October 2000 Bulletin

Love of orthopaedics: a family tradition

Richard C. Wixson, MD, left,
and Richard L. Wixson, MD,
are among the many families
in which generations are linked
by orthopaedics

By Sandra Lee Breisch

When he was in the ninth grade, Richard L. Wixson, MD, recalls a "challenging" school project: "I had to identify what profession I would go into as an adult."

Timidly, the youngster asked his father, Richard C. Wixson, MD, "Do you think I could become a doctor like you?"

"It didn’t dawn on me that my son wanted to become a doctor, but from that point on, he had a goal and was focussed on a career," reflects the senior Dr. Wixson who practiced in Madison, Wis. "Naturally, I supported him."

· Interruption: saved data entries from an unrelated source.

Lemma chunk_neg : n <= 0 -> chunk <= 0 /\ (0 <= n + nt - 1 -> chunk = 0) /\ - 2 ^ 63 <= nt * chunk.
Proof.
  intros H. pose proof nt_pos as Hp. unfold chunk. generalize dependent nt. intros T _ Hp. destruct (decide (0 <= n + T - 1)).
  - rewrite Z.quot_small by lia. lia.
  - assert (Z.quot (n + T - 1) T = - (- (n + T - 1) / T)) as ->.
    { rewrite <- Z.quot_div_nonneg by lia. rewrite <- Z.quot_opp_l by lia. f_equal. lia. }
    pose proof (Z.div_mod (- (n + T - 1)) T ltac:(lia)). pose proof (Z.mod_pos_bound (- (n + T - 1)) T Hp).
    split; [nia|]. split; [intros; lia|]. nia.
Qed.

Lemma thread_start_ok tid : 0 <= tid < nt -> thread_start n chunk tid = Some (share tid).
Proof.
  intros Ht. unfold thread_start, share. destruct (decide (0 < n)) as [H|H].
  - destruct (chunk_pos H). rewrite sint64_id by nia. cbn [mbind option_bind]. rewrite sint64_id by nia. cbn [mbind option_bind].
    do 2 f_equal. destruct (Z.ltb_spec n (tid * chunk + chunk)); lia.
  - destruct (chunk_neg ltac:(lia)) as (? & _ & ?). rewrite sint64_id by nia. cbn [mbind option_bind]. rewrite sint64_id by nia. cbn [mbind option_bind].
    do 2 f_equal. destruct (Z.ltb_spec n (tid * chunk + chunk)); lia.
Qed.

Lemma all_started : mapM (thread_start n chunk) (seqZ 0 nt) = Some (share <$> seqZ 0 nt).
Proof.
  assert (forall l, (forall tid, tid ∈ l -> 0 <= tid < nt) -> mapM (thread_start n chunk) l = Some (share <$> l)) as H.
  { induction l as [|tid l IH]; intros Hl; [done|]. cbn [mapM]. rewrite thread_start_ok by (apply Hl; left). cbn [mbind option_bind].
    rewrite IH by (intros; apply Hl; by right). done. }
  apply H. intros tid Ht%elem_of_seqZ. lia.
Qed.

(** The shares of the first [k] threads. *)
Lemma shares_prefix (k : nat) : 0 < n -> seqZ 0 (Z.of_nat k) ≫= (fun tid => left_of (share tid)) = seqZ 0 (Z.min n (Z.of_nat k * chunk)).
Proof.
  intros H. destruct (chunk_pos H) as [Hc _]. induction k as [|k IH].
  - cbn. rewrite Z.min_r by lia. done.
  - replace (Z.of_nat (S k)) with (Z.of_nat k + 1) by lia. rewrite seqZ_app by lia. rewrite bind_app, IH. cbn [seqZ]. change (seqZ (0 + Z.of_nat k) 1) with [0 + Z.of_nat k].
    cbn [mbind list_bind]. rewrite app_nil_r. unfold left_of, share. cbn [at_i upto]. rewrite Z.add_0_l.
    replace ((Z.of_nat k + 1) * chunk) with (Z.of_nat k * chunk + chunk) by lia. set (s := Z.of_nat k * chunk). assert (0 <= s) by (unfold s; nia).
    destruct (decide (n <= s)).
    + rewrite (seqZ_nil s) by lia. rewrite app_nil_r. f_equal. lia.
    + rewrite (Z.min_r n s) by lia. rewrite <- (Z.add_0_l s) at 2. rewrite <- seqZ_app by lia. f_equal. lia.
Qed.

Lemma shares_all : seqZ 0 nt ≫= (fun tid => left_of (share tid)) = seqZ 0 n.
Proof.
  pose proof nt_pos as Hp. destruct (decide (0 < n)) as [H|H].
  - pose proof (shares_prefix (Z.to_nat nt) H) as E. rewrite Z2Nat.id in E by lia. rewrite E. destruct (chunk_pos H). f_equal. lia.
  - rewrite (seqZ_nil 0 n) by lia. destruct (chunk_neg ltac:(lia)) as (H1 & H2 & _).
    assert (forall l, (forall tid, tid ∈ l -> 0 <= tid) -> l ≫= (fun tid => left_of (share tid)) = []) as Hl; [|apply Hl; intros tid Ht%elem_of_seqZ; lia].
    induction l as [|tid l IH]; intros Hr; [done|]. cbn [mbind list_bind]. change (left_of (share tid) ++ (l ≫= (fun tid => left_of (share tid))) = []).
    rewrite IH by (intros; apply Hr; by right). rewrite app_nil_r. unfold left_of, share. cbn [at_i upto]. apply seqZ_nil.
    destruct (decide (0 <= n + nt - 1)) as [H0|]; [rewrite (H2 H0) in *; lia|lia].
Qed.
End Shares.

"By example, my father mentored me by teaching me very early on how to act and behave like an orthopaedic surgeon, even though I didn’t know what an orthopaedic surgeon really did," says the younger Dr. Wixson, who specializes in total hip and knee replacements in Chicago. "Since my father put himself through college as a painter and carpenter, he taught me and my three non-physician brothers how to use tools, our hands and how to approach a problem and how to solve it—as well as ethics and values. We also learned that you could rely on yourself to do things."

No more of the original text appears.